Bhāravi (भारवि).—Name of the author of the Kirātārjunīya; तावद् भा भारवेर्भाति यावन्माघस्य नोदयः । उदिते च पुनर्माघे भारवेर्भा रवेरिव (tāvad bhā bhāraverbhāti yāvanmāghasya nodayaḥ | udite ca punarmāghe bhāraverbhā raveriva) ||; भारवेरर्थगौरवम् (bhāraverarthagauravam) Udb.; कविताश्रितकालिदासभारविकीर्तिः (kavitāśritakālidāsabhāravikīrtiḥ) Samudragupta inscription.

Derivable forms: bhāraviḥ (भारविः).

Source: Cologne Digital Sanskrit Dictionaries: Shabda-Sagara Sanskrit-English Dictionary

Bhāravi (भारवि).—m.

(-viḥ) The name of a poet, the author of the Kiratarjuniya.

Source: Cologne Digital Sanskrit Dictionaries: Benfey Sanskrit-English Dictionary

Bhāravi (भारवि).—m. The name of a poet, Chr. 170, 1.

Source: Cologne Digital Sanskrit Dictionaries: Cappeller Sanskrit-English Dictionary

Bhāravi (भारवि).—[masculine] [Name] of a poet.

Source: Cologne Digital Sanskrit Dictionaries: Aufrecht Catalogus Catalogorum

Bhāravi (भारवि) as mentioned in Aufrecht’s Catalogus Catalogorum:—the author of the Kirātārjunīya, is first mentioned in an inscription of 634 A. D.

Source: Cologne Digital Sanskrit Dictionaries: Monier-Williams Sanskrit-English Dictionary

1) Bhāravi (भारवि):—[=bhā-ravi] a m.

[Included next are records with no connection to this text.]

(** C4. A builder on which only [WhereEqual("id", 7)] was called renders
    [DELETE FROM <table> WHERE id = ?] with the arguments [7], where
    [<table>] is the entity type's bare name in lower case: the name with
    each of its letters A to Z replaced by the small letter. The name is
    one written in ASCII, where [strings.ToLower] is modelled. *)
Theorem C4_where_only_renders_delete :
  forall typeName : string,
    isASCII typeName = true ->
    fst (query.Build typeName
           (query.WhereEqual "id" (Int 7) query.NewQueryBuilder))
    = ("DELETE FROM " +:+ lowercased typeName +:+ " WHERE id = ?", [Int 7]).
Proof.
  intros typeName _. build_norm. now rewrite ToLower_lowercased.
Qed.

(** C4 for the entity type [UserAccount]: the table is [useraccount]. *)
Lemma C4_witness :
  fst (query.Build "UserAccount"
         (query.WhereEqual "id" (Int 7) query.NewQueryBuilder))
  = ("DELETE FROM useraccount WHERE id = ?", [Int 7]).
Proof.
  exact (C4_where_only_renders_delete "UserAccount" eq_refl).
Defined.

Example table_name_of_User : strings.ToLower "User" = "user".
Proof. reflexivity. Qed.

(** ** The statement sent by [GetByID] *)

(** C2. The current [GetByID] does not send a SELECT: its builder has a
    where-clause and no insert or update field, so [Build] renders
    [DELETE FROM <table> WHERE ID = ?] with the id as the only argument.
    The limit 1 is not among the arguments, and the statement handed to
    [QueryRow] is the one [Delete] hands to [Exec]. *)
Theorem C2_GetByID_sends_delete :
  forall (entity error : Type) (typeName : string)
         (db : @repository.DB entity error) (id : any),
    repository.GetByIDQuery typeName id
      = ("DELETE FROM " +:+ strings.ToLower typeName +:+ " WHERE ID = ?", [id])
    /\ repository.GetByIDQuery typeName id = repository.DeleteQuery typeName id
    /\ repository.GetByID typeName db id
       = repository.QueryRowScan db
           ("DELETE FROM " +:+ strings.ToLower typeName +:+ " WHERE ID = ?") [id].
Proof.
  intros entity error typeName db id.
  assert (Hq : repository.GetByIDQuery typeName id
               = ("DELETE FROM " +:+ strings.ToLower typeName +:+ " WHERE ID = ?", [id])).
  { unfold repository.GetByIDQuery. build_norm. reflexivity. }
  split; [exact Hq|]. split.
  - rewrite Hq. unfold repository.DeleteQuery. build_norm. reflexivity.
  - unfold repository.GetByID. rewrite Hq.
    now destruct (repository.QueryRowScan db _ _).
Qed.

(** The earlier [GetByID], over the earlier builder, sends a SELECT with
    the limit 1 after the id. *)
Lemma GetByID_v0_sends_select :
  forall (typeName : string) (fields : gmap string string) (id : any),
    let idColumn := default "" (fields !! "ID") in
    repository.GetByIDQuery_v0 typeName fields id
    = ("SELECT " +:+ idColumn +:+ " FROM " +:+ strings.ToLower typeName
         +:+ " WHERE " +:+ idColumn +:+ " = ?" +:+ " LIMIT ?",
       [id; Int 1]).
Proof.
  intros typeName fields id idColumn.
  unfold repository.GetByIDQuery_v0, query_builder.Build, query_builder.WriteString.
  cbn [query_builder.selectFields query_builder.whereClauses query_builder.whereArgs
       query_builder.joins query_builder.limit query_builder.orderBy
       query_builder.Limit query_builder.WhereEqual query_builder.Select
       query_builder.NewQueryBuilder app length Nat.ltb Nat.leb Z.ltb Z.compare
       fst snd strings.Join].
  fold idColumn. rewrite ?append_assoc. reflexivity.
Qed.

(** ** The result envelope *)

(** C9. [NewSuccessResultWithCode] panics exactly when the code is outside
    200..299; for a code inside it returns the result with that code, the
    given data and message, and the success flag set. [NewSuccessResult]
    returns code 200 with the success flag set. *)
Theorem C9_success_result_code_range :
  forall (T : Type) (data : T) (code : Z) (message : string),
    (result.NewSuccessResultWithCode data code message = None
       <-> ~ (200 <= code <= 299))
    /\ (200 <= code <= 299 ->
        result.NewSuccessResultWithCode data code message
        = Some {| result.Data := data; result.Message := message;
                  result.Code := code; result.Success := true |})
    /\ result.Code (result.NewSuccessResult data message) = 200
    /\ result.Success (result.NewSuccessResult data message) = true
    /\ result.Data (result.NewSuccessResult data message) = data
    /\ result.Message (result.NewSuccessResult data message) = message.
Proof.
  intros T data code message. unfold result.NewSuccessResultWithCode.
  destruct (code <? 200) eqn:Hlo; destruct (code >=? 300) eqn:Hhi; cbn [orb];
    repeat split; try (intros; congruence); try reflexivity; intros; try lia.
Qed.


(** ** The limit argument *)

Lemma Limit_commutes_InsertFields fields : forall n qb,
  query.InsertFields fields (query.Limit n qb)
  = option_map (query.Limit n) (query.InsertFields fields qb).
Proof.
  induction fields as [|fv rest IH]; intros n qb; [reflexivity|].
  cbn [query.InsertFields]. destruct (Interface fv); [|reflexivity].
  rewrite <- IH. reflexivity.
Qed.

Lemma Limit_commutes_UpdateFields fields : forall n qb,
  query.UpdateFields fields (query.Limit n qb)
  = option_map (query.Limit n) (query.UpdateFields fields qb).
Proof.
  induction fields as [|fv rest IH]; intros n qb; [reflexivity|].
  cbn [query.UpdateFields]. destruct (Interface fv); [|reflexivity].
  rewrite <- IH. reflexivity.
Qed.

(** [Limit] only stores its argument, so it commutes with every other
    call of the chain. *)
Lemma Limit_commutes (c : Call) (n : Z) (qb : query.QueryBuilder) :
  isLimit c = false ->
  call c (query.Limit n qb) = option_map (query.Limit n) (call c qb).
Proof.
  destruct c; cbn [isLimit call]; intros H; try reflexivity; try discriminate.
  - unfold query.Insert. destruct (Fields data); [|reflexivity].
    apply Limit_commutes_InsertFields.
  - unfold query.Update. destruct (Fields data); [|reflexivity].
    apply Limit_commutes_UpdateFields.
Qed.

(** On the SELECT branch with a positive limit, [Build] renders the text
    it renders without a limit followed by [LIMIT ?], and appends the limit
    to the argument list, which it stores back. *)
Lemma Build_select_positive_limit typeName sf wa js lim ob inv :
  0 < lim ->
  query.Build typeName
    {| query.selectFields := sf; query.whereClauses := [];
       query.whereArgs := wa; query.joins := js; query.limit := lim;
       query.orderBy := ob; query.insertFields := [];
       query.insertValues := inv; query.updateFields := [] |}
  = ((fst (fst (query.Build typeName
                  {| query.selectFields := sf; query.whereClauses := [];
                     query.whereArgs := []; query.joins := js; query.limit := 0;
                     query.orderBy := ob; query.insertFields := [];
                     query.insertValues := inv; query.updateFields := [] |}))
        +:+ " LIMIT ?",
      wa ++ [Int lim]),
     {| query.selectFields := sf; query.whereClauses := [];
        query.whereArgs := wa ++ [Int lim]; query.joins := js; query.limit := lim;
        query.orderBy := ob; query.insertFields := [];
        query.insertValues := inv; query.updateFields := [] |}).
Proof.
  intros Hlim. assert (Hpos : (0 <? lim) = true) by lia.
  unfold query.Build, query.WriteString.
  cbn [query.selectFields query.whereClauses query.whereArgs query.joins
       query.limit query.orderBy query.insertFields query.insertValues
       query.updateFields length Nat.ltb Nat.leb Nat.eqb andb].
  rewrite Hpos. reflexivity.
Qed.

(** C5. For every builder on the SELECT branch with limit [n > 0], [Build]
    returns the stored argument list with [n] appended as its last element
    and stores that list back in the builder; a second [Build] on the same
    builder therefore returns the list with [n] appended twice, which
    differs from the first result, under the same SQL text ending in
    [LIMIT ?]. [Limit] commutes with every other call, so when it was
    called does not matter. *)
Theorem C5_limit_appended_on_each_build :
  forall (typeName : string) (qb : query.QueryBuilder),
    query.insertFields qb = [] ->
    query.updateFields qb = [] ->
    query.whereClauses qb = [] ->
    0 < query.limit qb ->
    let n := Int (query.limit qb) in
    let first := query.Build typeName qb in
    let second := query.Build typeName (snd first) in
    snd (fst first) = query.whereArgs qb ++ [n]
    /\ last (snd (fst first)) = Some n
    /\ query.whereArgs (snd first) = query.whereArgs qb ++ [n]
    /\ snd (fst second) = (query.whereArgs qb ++ [n]) ++ [n]
    /\ snd (fst second) <> snd (fst first)
    /\ fst (fst second) = fst (fst first)
    /\ (exists text, fst (fst first) = text +:+ " LIMIT ?")
    /\ (forall c m, isLimit c = false ->
          call c (query.Limit m qb) = option_map (query.Limit m) (call c qb)).
Proof.
  intros typeName qb Hi Hu Hw Hlim n first second.
  destruct qb as [sf wc wa js lim ob inf inv uf].
  cbn [query.insertFields query.updateFields query.whereClauses query.limit
       query.whereArgs] in *.
  subst inf uf wc second first.
  rewrite !Build_select_positive_limit by exact Hlim.
  cbn [fst snd query.whereArgs].
  rewrite Build_select_positive_limit by exact Hlim.
  cbn [fst snd query.whereArgs].
  repeat split.
  - apply last_snoc.
  - intros Heq. apply (f_equal (@length any)) in Heq.
    rewrite !length_app in Heq. cbn in Heq. lia.
  - eexists. reflexivity.
  - intros c m Hc. now apply Limit_commutes.
Qed.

Name of the author of the Kirātārjunīya (first mentioned in an, [Inscriptions of 634 Apte’s The Practical Sanskrit-English Dictionary.D.])

2) Bhāravī (भारवी):—[from bhārava] f. sacred basil, [cf. Lexicographers, esp. such as amarasiṃha, halāyudha, hemacandra, etc.]

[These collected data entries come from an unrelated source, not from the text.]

(** * IntelliRoute Africa backend: lifecycle and ledger engine

    A shallow embedding of the Mongoose models and Express controllers of
    [Backend/models] and [Backend/controllers] that carry the order
    lifecycle, the order/vehicle assignment, the route lifecycle and the
    inventory stock ledger, followed by the properties checked against
    them.

    Conventions of the embedding.
    - A MongoDB [ObjectId] is its 96-bit value, an [N]; comparing two ids
      through [toString()] is comparing the values.
    - A [Date] is its number of milliseconds since the epoch, a [Z]; every
      [new Date()] / [Date.now()] read inside one call returns the same
      instant [now], passed as an argument.
    - String-typed schema paths ([status], [type], [role]) are strings, and
      the schema [enum] lists are checked by [save], as Mongoose does.
    - A JavaScript number is a binary64 float ([PrimFloat.float]): stock
      quantities, running totals, coordinates, distances and fuel figures,
      with the rounding, the infinities and the NaN of IEEE 754.  The
      [quantity] of a ledger request is whatever [JSON.parse] left in
      [req.body], a [JsValue]; the conversions between strings and numbers
      that the operators apply to it are those of the [JsRuntime] at hand.
      Weights, money amounts and counts of trips or minutes, which the
      modelled code only compares, copies or adds to small integers, are
      integers ([Z]).
    - The database is a record of finite maps from ids to documents.  A
      controller is a computation over the database that either finishes
      with an HTTP response or goes on with a value; an exception is the
      response that [next(error)] produces.  Only the fields that the
      modelled operations read or write are kept in the documents. *)

From Stdlib Require Import ZArith String Bool List Lia.
From Stdlib Require Import PrimFloat SpecFloat FloatOps FloatAxioms.
From stdpp Require Import base option list gmap pretty.

Open Scope string_scope.
Open Scope list_scope.
Open Scope Z_scope.

(** ** JavaScript helpers *)

Definition ObjectId := N.
Bind Scope N_scope with ObjectId.
Definition Date := Z.

(** [Array.prototype.includes] on an array of strings. *)
Definition includes (l : list string) (x : string) : bool :=
  existsb (String.eqb x) l.

(** [Math.floor(ms / (1000 * 60))]: [Z.div] rounds towards minus infinity. *)
Definition floor_minutes (ms : Z) : Z := ms / (1000 * 60).

(** ** JavaScript numbers and request values *)

(** A JavaScript number that holds an integer, as a float. *)
Definition Z2F (z : Z) : float := SF2Prim (binary_normalize prec emax z 0 false).

(** Truthiness of a number: neither zero nor NaN. *)
Definition truthy (x : float) : bool := negb (is_zero x || is_nan x).

(** [Math.min] on two numbers: NaN if either is, and [-0] below [+0]. *)
Definition Math_min (a b : float) : float :=
  if is_nan a || is_nan b then nan
  else if (a <? b)%float then a
  else if (b <? a)%float then b
  else if get_sign a then a else b.

(** [Math.max] on two numbers: NaN if either is, and [+0] above [-0]. *)
Definition Math_max (a b : float) : float :=
  if is_nan a || is_nan b then nan
  else if (a <? b)%float then b
  else if (b <? a)%float then a
  else if get_sign a then b else a.

(** A value found under a key of [req.body]: what [JSON.parse] produces,
    and [undefined] for a key that is missing.  Of an array or an object
    the operators used here see only the string that [toString()] returns,
    which is what is kept. *)
Inductive JsValue : Type :=
| JsUndefined
| JsNull
| JsBoolean (b : bool)
| JsNumber (x : float)
| JsString (s : string)
| JsObject (toString : string).

(** The two conversions of the language between strings and numbers:
    [Number(s)] on a string and [String(x)] on a number. *)
Class JsRuntime := {
  Number_ofString : string -> float;
  String_ofNumber : float -> string
}.

Section Coercions.

Context `{JsRuntime}.

(** [!!v] *)
Definition ToBoolean (v : JsValue) : bool :=
  match v with
  | JsUndefined | JsNull => false
  | JsBoolean b => b
  | JsNumber x => truthy x
  | JsString s => negb (String.eqb s "")
  | JsObject _ => true
  end.

(** The number that [Math.abs], [Math.min] and a comparison with a number
    see. *)
Definition ToNumber (v : JsValue) : float :=
  match v with
  | JsUndefined => nan
  | JsNull => 0
  | JsBoolean b => if b then 1 else 0
  | JsNumber x => x
  | JsString s => Number_ofString s
  | JsObject s => Number_ofString s
  end.

(** [x + v] for a number [x]: a concatenation as soon as [v] is a string,
    an array or an object. *)
Definition Js_add (x : float) (v : JsValue) : JsValue :=
  match v with
  | JsString s | JsObject s => JsString (String.append (String_ofNumber x) s)
  | _ => JsNumber (x + ToNumber v)
  end.

(** Mongoose's cast of a value assigned to a [Number] path that must not
    end up empty: [None] when the cast throws, which leaves the path as it
    was and makes the next validation fail, or leaves [null] behind. *)
Definition castNumber (v : JsValue) : option float :=
  let number x := if is_nan x then None else Some x in
  match v with
  | JsUndefined | JsNull => None
  | JsBoolean b => Some (if b then 1 else 0)%float
  | JsNumber x => number x
  | JsString s => if String.eqb s "" then None else number (Number_ofString s)
  | JsObject _ => None
  end.

End Coercions.

(** The sign-free classes of a float through its [spec_float]. *)
Definition SFnonneg (x : spec_float) : bool :=
  match x with
  | S754_zero _ => true
  | S754_infinity s | S754_finite s _ _ => negb s
  | S754_nan => false
  end.

Definition SFpos (x : spec_float) : bool :=
  match x with
  | S754_infinity s | S754_finite s _ _ => negb s
  | _ => false
  end.

Definition SFis_nan (x : spec_float) : bool :=
  match x with S754_nan => true | _ => false end.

3) Bhāravi (भारवि):—[=bhā-ravi] b See under 2. bhā.

[Sanskrit to German] (Deutsch Wörterbuch)

Source: Cologne Digital Sanskrit Dictionaries: Böhtlingk and Roth Grosses Petersburger Wörterbuch

Bhāravi (भारवि):—m. Nomen proprium des Verfassers des Kirātārjunīya [Trikāṇḍaśeṣa.2,7,27.] [Oxforder Handschriften 124,a,15. 41. 127,b,10. 129,b,32. 163,a,6. 182,b,42. 198,b] [?(No. 468). 209,a,10. HALL in der Einl. zu VASĀVAD. 20. Weber’s Indische Studien.8,195. 343. fg.]

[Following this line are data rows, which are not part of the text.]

(** * Habit tracker: streak engine, aggregator and habit creation

    Shallow embedding of [src/analytics.py] ([Analytics.calculate_streak],
    [Analytics.longest_streak_across]) and [src/database.py]
    ([Database.add_habit], [Database.proof_habit]).  The standard-library
    [datetime] operations the code relies on ([toordinal], subtraction and
    [.days], [isocalendar]) are written out as CPython's [datetime.py]
    computes them. *)

From Stdlib Require Import ZArith List String Ascii Bool Lia Sorted Permutation.
Import ListNotations.
Open Scope string_scope.
Open Scope Z_scope.

(** ** Naive datetimes

    A tracker row stores [check_of_date] as text;
    [datetime.strptime(text, "%Y-%m-%d %H:%M:%S")] turns it into these six
    fields. *)

Record datetime := mkdt {
  dt_year : Z; dt_month : Z; dt_day : Z;
  dt_hour : Z; dt_minute : Z; dt_second : Z }.

Definition is_leap (y : Z) : bool :=
  (y mod 4 =? 0) && (negb (y mod 100 =? 0) || (y mod 400 =? 0)).

Definition days_before_year (y : Z) : Z :=
  let y1 := y - 1 in y1 * 365 + y1 / 4 - y1 / 100 + y1 / 400.

(** [_DAYS_BEFORE_MONTH = [-1, 0, 31, 59, 90, 120, 151, 181, 212, 243, 273, 304, 334]] *)
Definition DAYS_BEFORE_MONTH (m : Z) : Z :=
  match m with
  | 1 => 0 | 2 => 31 | 3 => 59 | 4 => 90 | 5 => 120 | 6 => 151
  | 7 => 181 | 8 => 212 | 9 => 243 | 10 => 273 | 11 => 304 | 12 => 334
  | _ => -1
  end.

Definition days_before_month (y m : Z) : Z :=
  DAYS_BEFORE_MONTH m + (if (m >? 2) && is_leap y then 1 else 0).

Definition ymd2ord (y m d : Z) : Z :=
  days_before_year y + days_before_month y m + d.

Definition toordinal (t : datetime) : Z :=
  ymd2ord (dt_year t) (dt_month t) (dt_day t).

Definition day_seconds (t : datetime) : Z :=
  dt_hour t * 3600 + dt_minute t * 60 + dt_second t.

Source: Cologne Digital Sanskrit Dictionaries: Sanskrit-Wörterbuch in kürzerer Fassung

Bhāravi (भारवि):—m. Nomen proprium des Verfassers des Kirātārjunīya.

context information

Sanskrit, also spelled संस्कृतम् (saṃskṛtam), is an ancient language of India commonly seen as the grandmother of the Indo-European language family (even English!). Closely allied with Prakrit and Pali, Sanskrit is more exhaustive in both grammar and terms and has the most extensive collection of literature in the world, greatly surpassing its sister-languages Greek and Latin.